Space exploration is not just about landing people on other planets; it is about putting satellites into orbit, sending unmanned probes to distant reaches of the solar system, and learning more about the Universe we inhabit. The benefits that satellites have brought us are immediately clear – information networks, weather forecasting, monitoring farming, atmospheric studies and so on. An understanding of climate change, a phenomenon that could prove to be the greatest threat humanity has ever faced, would have been immensely more difficult had we not made such concerted efforts to leave the planet. Our ability to communicate would also have been greatly diminished without satellites that can send signals to the other side of the Earth in a fraction of a second.

Sending unmanned probes has improved our knowledge of other planets and other-worldly bodies, and by extension has augmented our understanding of our own planet. By looking at how the climates of planets like Mars and Venus have changed we gain insight on the mechanisms that affect our own. Space-based telescopes have allowed us to peer into the depths of space, showing us a previously hidden Universe that has lent help to our knowledge of physics. Even today space exploration is trying to answer the most important questions that we can ask: Are we alone? Why is there something instead of nothing? What does out future hold? In this respect, space exploration is a necessity for us to satisfy our species’ endless search for knowledge and new frontiers.

Our tentative first steps into space have also had a cultural effect. The heavily publicised major events of space exploration have likely inspired a generation of engineers, scientists and technologists. It was an affirmation of the exciting ideal that anything humanity can imagine, it can achieve; to paraphrase Kennedy, ‘We choose to go to the moon not because it is easy, but because it is hard’. Undoubtedly the earlier stages of the journey into space may have had an even greater effect if it was in the spirit of co-operation, as it is increasingly nowadays, but the direct and indirect effects of the events that captured the entire world’s imagination cannot be understated.

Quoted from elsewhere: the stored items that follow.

(* ===== verification/Pmap.v ===== *)
(** * The x86-64 page tables: kernel-3/x86_64/vm.c

    Page tables live in the physical memory of [VmPage]; a table pointer is a
    physical address, 0 for NULL.  Translation caches, the CR3 register and the
    inter-processor interrupts of [pmap_global_invlpg] are left out, except
    that an invalidation is kept as the list of addresses it was asked for. *)

From S2P Require Import Prelude VmPage.
Open Scope Z_scope.

Definition kMMUPresent : Z := 0x1.
Definition kMMUWrite : Z := 0x2.
Definition kMMUUser : Z := 0x4.
Definition kMMUDefaultProt : Z := Z.lor (Z.lor kMMUPresent kMMUWrite) kMMUUser.
Definition kMMUFrame : Z := 0x000FFFFFFFFFF000.

(** [vm_prot_t] *)
Definition kVMRead : Z := 0x1.
Definition kVMWrite : Z := 0x2.
Definition kVMExecute : Z := 0x4.
Definition kVMAll : Z := Z.lor (Z.lor kVMRead kVMWrite) kVMExecute.

Definition pte_get_addr (pte : Z) : Z := Z.land pte kMMUFrame.
Definition pte_get_flags (pte : Z) : Z := Z.land pte (w64 (Z.lnot kMMUFrame)).
Definition pte_value (addr flags : Z) : Z := Z.lor (Z.land addr kMMUFrame) flags.
(** [pte] is the physical address of the entry; the store of 0 before the final
    one is not visible to a single thread. *)
Definition pte_set (pte addr flags : Z) : M pstate unit :=
  mmodify (set_phys (λ m, write64 m pte (pte_value addr flags))).

Definition vm_prot_to_i386 (prot : Z) : Z :=
  Z.lor (Z.lor (if has_flag prot kVMRead then kMMUPresent else 0)
               (if has_flag prot kVMWrite then kMMUWrite else 0)) kMMUUser.

(** Entry [index] of a table. *)
Definition entry_addr (table index : Z) : Z := table + 8 * index.
Definition entry (m : mem) (table index : Z) : Z := read64 m (entry_addr table index).

Definition pmap_descend (table index : Z) (alloc : bool) (mmuprot : Z) : M pstate Z :=
  s ← mget;
  let e := entry (phys s) table index in
  if has_flag e kMMUPresent then mret (pte_get_addr e)
  else if alloc then
    page ← vm_pagealloc true pgpmapq;
    pte_set (entry_addr table index) page mmuprot;;
    mret page
  else mret 0.

Definition pml4i (virt : Z) : Z := Z.land (Z.shiftr virt 39) 0x1FF.
Definition pdpti (virt : Z) : Z := Z.land (Z.shiftr virt 30) 0x1FF.
Definition pdi (virt : Z) : Z := Z.land (Z.shiftr virt 21) 0x1FF.
Definition pti (virt : Z) : Z := Z.land (Z.shiftr virt 12) 0x1FF.
Definition pgi (virt : Z) : Z := Z.land virt 0xFFF.

(** The address of the entry for [virt], or 0. *)
Definition pmap_fully_descend (pml4 virt : Z) : M pstate Z :=
  pdptes ← pmap_descend pml4 (pml4i virt) false 0;
  if pdptes =? 0 then mret 0 else
  pdes ← pmap_descend pdptes (pdpti virt) false 0;
  if pdes =? 0 then mret 0 else
  ptes ← pmap_descend pdes (pdi virt) false 0;
  if ptes =? 0 then mret 0 else
  mret (entry_addr ptes (pti virt)).

Definition pmap_trans (pml4 virt : Z) : M pstate Z :=
  pdpte ← pmap_descend pml4 (pml4i virt) false 0;
  if pdpte =? 0 then mret 0 else
  pde ← pmap_descend pdpte (pdpti virt) false 0;
  if pde =? 0 then mret 0 else
  pte ← pmap_descend pde (pdi virt) false 0;
  if pte =? 0 then mret 0 else
  s ← mget;
  let e := entry (phys s) pte (pti virt) in
  if has_flag e kMMUPresent then mret (pte_get_addr e + pgi virt) else mret 0.

Definition pmap_enter_kern (pml4 paddr virt prot : Z) : M pstate unit :=
  pdpte ← pmap_descend pml4 (pml4i virt) true kMMUDefaultProt;
  pde ← pmap_descend pdpte (pdpti virt) true kMMUDefaultProt;
  pte ← pmap_descend pde (pdi virt) true kMMUDefaultProt;
  pte_set (entry_addr pte (pti virt)) paddr (vm_prot_to_i386 prot).

(** Take the mapping of [virt] out; the result is the page it named. *)
Definition pmap_unenter_kern (pml4 virt : Z) : M pstate Z :=
  pte ← pmap_fully_descend pml4 virt;
  massert (negb (pte =? 0)) "assert(pte)";;
  s ← mget;
  let e := read64 (phys s) pte in
  massert (negb (e =? 0)) "assert(*pte != 0x0)";;
  mmodify (set_phys (λ m, write64 m pte 0));;
  match vm_page_from_paddr s (pte_get_addr e) with
  | None => fatal "assert(page)"
  | Some page => mret page
  end.

(** ** Creation and destruction *)

(** [for (int i = 255; i < 511; i++)] of [x64_vm_init]. *)
Definition x64_vm_init (cr3 : Z) : M pstate unit :=
  mfor (seqZ 255 256) (λ i,
    s ← mget;
    if pte_get_addr (entry (phys s) cr3 i) =? 0 then
      page ← vm_pagealloc true pgpmapq;
      pte_set (entry_addr cr3 i) page kMMUDefaultProt
    else mret ()).

(** The table of a new pmap: the higher half is shared with the kernel's. *)
Definition pmap_new_table (kpml4 : Z) : M pstate Z :=
  pml4 ← vm_pagealloc true pgpmapq;
  mfor (seqZ 255 257) (λ i,
    s ← mget;
    pte_set (entry_addr pml4 i) (entry (phys s) kpml4 i) kMMUDefaultProt);;
  mret pml4.

Fixpoint pmap_free_sub (table : Z) (level : nat) : M pstate unit :=
  if table =? 0 then mret () else
  (match level with
   | S ((S _) as level') =>
       mfor (seqZ 0 512) (λ i,
         s ← mget;
         pmap_free_sub (pte_get_addr (entry (phys s) table i)) level')
   | _ => mret ()
   end);;
  s ← mget;
  vm_page_free (vm_page_from_paddr s table).

(** Only the first 255 entries; the top-level table itself stays. *)
Definition pmap_free (pml4 : Z) : M pstate unit :=
  mfor (seqZ 0 255) (λ i,
    s ← mget;
    pmap_free_sub (pte_get_addr (entry (phys s) pml4 i)) 3).

(** [cpus_other] CPUs answer the invalidation IPI, each adding one to the
    counter that starts at 1: the wait ends when it is [ncpu]. *)
Definition invlpg_done (ncpu answered : Z) : bool := 1 + answered =? ncpu.
(* ===== verification/VmKernelProps.v ===== *)
(** * The kernel's virtual address space, verified

    How the two arenas of vm/vm_kernel.c work together with the page allocator
    and the page tables: start-up, and [vm_kalloc] with an import. *)

From S2P Require Import Prelude Vmem VmemInv VmemSpan VmemProps VmPage Pmap PmapProps PmapKernel.
From S2P Require Import VmKernel.
Open Scope Z_scope.

(** ** Wiring pages *)

Lemma on_pages_run {A} (m : M pstate A) vs ps a ps' :
  m ps = Ok (a, ps') → on_pages m (vs, ps) = Ok (a, (vs, ps')).
Proof. unfold on_pages. simpl. by intros ->. Qed.

Lemma vpage_eq v w : 0 ≤ v → 0 ≤ w → vpage v = vpage w → (v / 4096) mod 2^36 = (w / 4096) mod 2^36.
Proof.
  intros Hv Hw. unfold vpage, path3, pml4i, pdpti, pdi, pti. intros [= H1 H2 H3 H4].
  change 0x1FF with (Z.ones 9) in *. rewrite !Z.land_ones, !Z.shiftr_div_pow2 in * by lia.
  Z.div_mod_to_equations. lia.
Qed.

Lemma vpage_ne addr i j :
  0 ≤ addr → addr mod 4096 = 0 → 0 ≤ i < 2^36 → 0 ≤ j < 2^36 → i ≠ j →
  vpage (addr + PGSIZE * i) ≠ vpage (addr + PGSIZE * j).
Proof.
  intros Ha Hm Hi Hj Hne E. unfold PGSIZE in E. apply vpage_eq in E; [|lia..].
  replace ((addr + 4096 * i) / 4096) with (addr / 4096 + i) in E
    by (Z.div_mod_to_equations; lia).
  replace ((addr + 4096 * j) / 4096) with (addr / 4096 + j) in E
    by (Z.div_mod_to_equations; lia).
  Z.div_mod_to_equations. lia.
Qed.

Lemma pgi_aligned addr i : addr mod 4096 = 0 → pgi (addr + PGSIZE * i) = 0.
Proof.
  intros H. unfold pgi, PGSIZE. change 0xFFF with (Z.ones 12). rewrite Z.land_ones by lia.
  change (2^12) with 4096. by rewrite Z.mul_comm, Z.mod_add.
Qed.

Lemma free_cons (s : pstate) n :
  (S n ≤ length (pq_list (queues s pgfreeq)))%nat →
  ∃ page rest, pq_list (queues s pgfreeq) = page :: rest ∧ (n ≤ length rest)%nat.
Proof. destruct (pq_list _) as [|page rest]; simpl; intros; [lia|]. exists page, rest. split; [done|lia]. Qed.

Section wire.
Context (kpml4 : Z).

(** [pages] back the range from [addr] on: what wiring them has done. *)
Record wired_range (ps ps' : pstate) (addr : Z) (pages : list Z) : Prop := {
  wr_ok : pt_ok kpml4 ps';
  wr_keeps : keeps kpml4 ps ps';
  wr_left : (length (pq_list (queues ps pgfreeq)) ≤
    4 * length pages + length (pq_list (queues ps' pgfreeq)))%nat;
  wr_nodup : NoDup pages;
  wr_new page : page ∈ pages → page_addr page ∧ on_queue ps pgfreeq page ∧ on_queue ps' pgkmemq page ∧
    ∀ a, inside page a → untouched kpml4 ps' a;
  wr_map i page : pages !! i = Some page → translate (phys ps') kpml4 (addr + PGSIZE * Z.of_nat i) = page;
  wr_queues r x : r ≠ pgfreeq → on_queue ps r x → on_queue ps' r x;
  wr_other w : (∀ i, 0 ≤ i < Z.of_nat (length pages) → vpage w ≠ vpage (addr + PGSIZE * i)) →
    translate (phys ps') kpml4 w = translate (phys ps) kpml4 w;
}.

Our decision to beginning, and continue, our forage into space will be crucial to Humanity’s long-term survival. The impact by a large asteroid (or similar apocalyptic event such as nuclear war) is not a matter of if, but when. We will be very glad when that we started when we did, when that time comes. If we had dismissed space exploration as an unnecessary luxury, we would have literally putting all our eggs in one basket. It only needs one rouge comet (or nation!) to put an end to virtually all human life on Earth, and at least now we stand a fighting chance at being able to do something about it.

 
Some of the effects of space travel are not easily tangible. Arguably pictures from space, such as Earthrise (right) or the Hubble Ultra Deep Field (see elsewhere) have given many people a new world-view. To see our small oasis in an endless sea of unforgiving space underlines our need to protect it, and maintain a sense of perspective. In the words of Carl Sagan:

“Look again at that dot. That's here. That's home. That's us. On it everyone you love, everyone you know, everyone you ever heard of, every human being who ever was, lived out their lives. The aggregate of our joy and suffering, thousands of confident religions, ideologies, and economic doctrines, every hunter and forager, every hero and coward, every creator and destroyer of civilization, every king and peasant, every young couple in love, every mother and father, hopeful child, inventor and explorer, every teacher of morals, every corrupt politician, every "superstar," every "supreme leader," every saint and sinner in the history of our species lived there--on a mote of dust suspended in a sunbeam.”